* **Exercise**
Your answer should be every line with the word "that", copied from the data below.

[Provided data]

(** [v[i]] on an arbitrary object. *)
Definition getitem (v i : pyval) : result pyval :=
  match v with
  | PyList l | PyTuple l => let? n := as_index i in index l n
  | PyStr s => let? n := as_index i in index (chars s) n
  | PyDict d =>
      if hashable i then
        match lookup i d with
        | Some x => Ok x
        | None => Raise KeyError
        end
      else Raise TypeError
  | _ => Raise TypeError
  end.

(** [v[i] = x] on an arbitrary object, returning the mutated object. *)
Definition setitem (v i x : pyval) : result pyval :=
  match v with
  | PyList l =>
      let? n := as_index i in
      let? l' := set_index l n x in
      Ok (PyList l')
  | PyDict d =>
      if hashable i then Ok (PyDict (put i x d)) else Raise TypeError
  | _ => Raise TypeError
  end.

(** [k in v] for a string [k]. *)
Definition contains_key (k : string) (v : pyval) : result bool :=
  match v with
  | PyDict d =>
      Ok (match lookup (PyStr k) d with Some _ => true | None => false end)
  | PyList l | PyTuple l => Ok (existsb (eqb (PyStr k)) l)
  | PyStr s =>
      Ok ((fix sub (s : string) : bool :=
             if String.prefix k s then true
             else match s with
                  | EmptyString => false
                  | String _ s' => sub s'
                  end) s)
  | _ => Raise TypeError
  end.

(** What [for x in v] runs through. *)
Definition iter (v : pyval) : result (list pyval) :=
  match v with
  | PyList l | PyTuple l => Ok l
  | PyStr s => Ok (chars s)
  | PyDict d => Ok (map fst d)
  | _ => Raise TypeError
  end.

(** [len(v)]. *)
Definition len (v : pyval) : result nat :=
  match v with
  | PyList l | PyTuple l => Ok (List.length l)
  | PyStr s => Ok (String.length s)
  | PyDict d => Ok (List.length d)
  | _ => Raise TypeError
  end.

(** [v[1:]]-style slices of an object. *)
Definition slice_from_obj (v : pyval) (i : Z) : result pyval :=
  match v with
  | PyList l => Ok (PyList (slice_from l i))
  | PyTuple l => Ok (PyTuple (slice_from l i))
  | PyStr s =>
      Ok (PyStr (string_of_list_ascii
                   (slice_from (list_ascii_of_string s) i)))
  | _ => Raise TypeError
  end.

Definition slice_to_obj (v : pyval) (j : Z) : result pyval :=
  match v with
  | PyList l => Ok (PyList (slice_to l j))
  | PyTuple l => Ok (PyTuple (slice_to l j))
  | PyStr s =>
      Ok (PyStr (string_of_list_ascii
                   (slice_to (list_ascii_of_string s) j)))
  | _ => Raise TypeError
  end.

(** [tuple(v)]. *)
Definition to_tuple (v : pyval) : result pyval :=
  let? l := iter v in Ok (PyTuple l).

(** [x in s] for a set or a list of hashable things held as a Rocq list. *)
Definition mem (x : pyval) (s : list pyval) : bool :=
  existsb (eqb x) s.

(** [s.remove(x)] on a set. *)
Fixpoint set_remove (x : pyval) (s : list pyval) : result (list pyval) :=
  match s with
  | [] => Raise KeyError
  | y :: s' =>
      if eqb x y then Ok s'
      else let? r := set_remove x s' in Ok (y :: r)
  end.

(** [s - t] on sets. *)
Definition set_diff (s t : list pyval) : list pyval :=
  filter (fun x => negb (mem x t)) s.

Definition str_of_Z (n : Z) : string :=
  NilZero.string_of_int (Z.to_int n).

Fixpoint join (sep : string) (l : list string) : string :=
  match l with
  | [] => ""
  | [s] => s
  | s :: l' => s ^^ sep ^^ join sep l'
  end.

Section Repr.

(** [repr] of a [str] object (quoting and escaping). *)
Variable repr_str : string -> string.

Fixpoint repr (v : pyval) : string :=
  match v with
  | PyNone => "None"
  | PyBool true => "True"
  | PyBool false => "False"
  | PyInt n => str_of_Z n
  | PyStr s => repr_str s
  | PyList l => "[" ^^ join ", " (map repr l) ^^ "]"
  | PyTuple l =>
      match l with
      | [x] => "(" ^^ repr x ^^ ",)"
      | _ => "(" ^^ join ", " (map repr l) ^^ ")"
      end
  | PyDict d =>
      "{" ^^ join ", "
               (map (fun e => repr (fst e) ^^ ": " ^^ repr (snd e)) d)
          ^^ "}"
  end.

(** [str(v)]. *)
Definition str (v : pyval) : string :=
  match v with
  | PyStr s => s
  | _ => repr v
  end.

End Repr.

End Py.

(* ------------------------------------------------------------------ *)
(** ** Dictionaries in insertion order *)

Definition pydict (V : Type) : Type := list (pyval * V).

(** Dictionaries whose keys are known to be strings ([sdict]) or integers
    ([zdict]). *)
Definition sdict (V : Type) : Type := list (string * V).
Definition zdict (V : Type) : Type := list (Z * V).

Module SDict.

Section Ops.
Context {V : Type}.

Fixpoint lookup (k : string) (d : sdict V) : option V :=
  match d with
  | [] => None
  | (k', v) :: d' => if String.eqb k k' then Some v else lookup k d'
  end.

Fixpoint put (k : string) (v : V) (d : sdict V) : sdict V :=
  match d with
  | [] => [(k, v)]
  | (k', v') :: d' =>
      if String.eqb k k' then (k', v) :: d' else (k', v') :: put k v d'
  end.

[/Provided data]
[Provided data]

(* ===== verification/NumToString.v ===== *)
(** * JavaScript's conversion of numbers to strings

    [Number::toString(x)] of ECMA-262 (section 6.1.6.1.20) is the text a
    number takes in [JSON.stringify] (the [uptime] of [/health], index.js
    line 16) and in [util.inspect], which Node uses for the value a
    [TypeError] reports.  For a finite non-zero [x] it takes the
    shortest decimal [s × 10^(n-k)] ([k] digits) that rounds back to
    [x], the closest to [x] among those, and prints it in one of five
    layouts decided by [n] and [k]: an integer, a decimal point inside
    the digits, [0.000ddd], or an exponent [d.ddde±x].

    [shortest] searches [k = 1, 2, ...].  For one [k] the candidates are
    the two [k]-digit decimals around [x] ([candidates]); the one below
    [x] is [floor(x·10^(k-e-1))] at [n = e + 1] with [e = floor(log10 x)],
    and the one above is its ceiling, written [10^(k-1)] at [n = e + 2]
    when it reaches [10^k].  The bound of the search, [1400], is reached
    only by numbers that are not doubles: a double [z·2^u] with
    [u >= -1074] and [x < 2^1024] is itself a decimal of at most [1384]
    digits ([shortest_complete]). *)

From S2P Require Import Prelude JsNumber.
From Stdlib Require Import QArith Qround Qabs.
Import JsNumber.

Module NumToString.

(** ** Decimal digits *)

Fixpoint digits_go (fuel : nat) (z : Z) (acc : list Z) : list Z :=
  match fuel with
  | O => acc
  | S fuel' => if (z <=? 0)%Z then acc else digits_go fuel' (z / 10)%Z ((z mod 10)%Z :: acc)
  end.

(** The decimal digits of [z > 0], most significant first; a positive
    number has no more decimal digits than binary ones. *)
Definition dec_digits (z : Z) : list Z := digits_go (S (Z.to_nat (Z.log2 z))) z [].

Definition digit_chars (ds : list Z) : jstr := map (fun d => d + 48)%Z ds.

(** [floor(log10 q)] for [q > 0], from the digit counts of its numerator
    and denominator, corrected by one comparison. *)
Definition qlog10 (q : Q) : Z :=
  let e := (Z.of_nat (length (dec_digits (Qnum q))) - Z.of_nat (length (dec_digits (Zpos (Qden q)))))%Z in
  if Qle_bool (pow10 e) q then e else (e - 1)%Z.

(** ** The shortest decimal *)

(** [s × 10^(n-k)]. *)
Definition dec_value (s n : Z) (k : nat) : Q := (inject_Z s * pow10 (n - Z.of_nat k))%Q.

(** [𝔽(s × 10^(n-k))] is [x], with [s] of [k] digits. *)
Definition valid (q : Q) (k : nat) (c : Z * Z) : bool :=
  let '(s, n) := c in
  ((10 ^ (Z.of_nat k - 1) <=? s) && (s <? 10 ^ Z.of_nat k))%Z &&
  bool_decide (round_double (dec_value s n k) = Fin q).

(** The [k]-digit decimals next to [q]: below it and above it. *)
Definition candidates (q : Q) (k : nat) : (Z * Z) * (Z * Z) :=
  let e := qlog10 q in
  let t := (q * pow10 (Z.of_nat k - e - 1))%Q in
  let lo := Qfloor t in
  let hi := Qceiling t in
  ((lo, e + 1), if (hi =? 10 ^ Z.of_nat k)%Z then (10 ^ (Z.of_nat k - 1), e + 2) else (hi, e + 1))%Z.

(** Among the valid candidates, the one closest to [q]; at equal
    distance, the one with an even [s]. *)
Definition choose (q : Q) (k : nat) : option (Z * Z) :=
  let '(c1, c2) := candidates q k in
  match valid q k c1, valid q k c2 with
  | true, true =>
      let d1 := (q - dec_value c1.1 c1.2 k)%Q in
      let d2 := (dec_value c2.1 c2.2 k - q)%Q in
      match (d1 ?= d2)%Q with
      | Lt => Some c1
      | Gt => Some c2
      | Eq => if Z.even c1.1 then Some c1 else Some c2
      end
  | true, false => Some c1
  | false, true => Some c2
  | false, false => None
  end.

[/Provided data]

* **Result below**
    shortest decimal [s × 10^(n-k)] ([k] digits) that rounds back to
    only by numbers that are not doubles: a double [z·2^u] with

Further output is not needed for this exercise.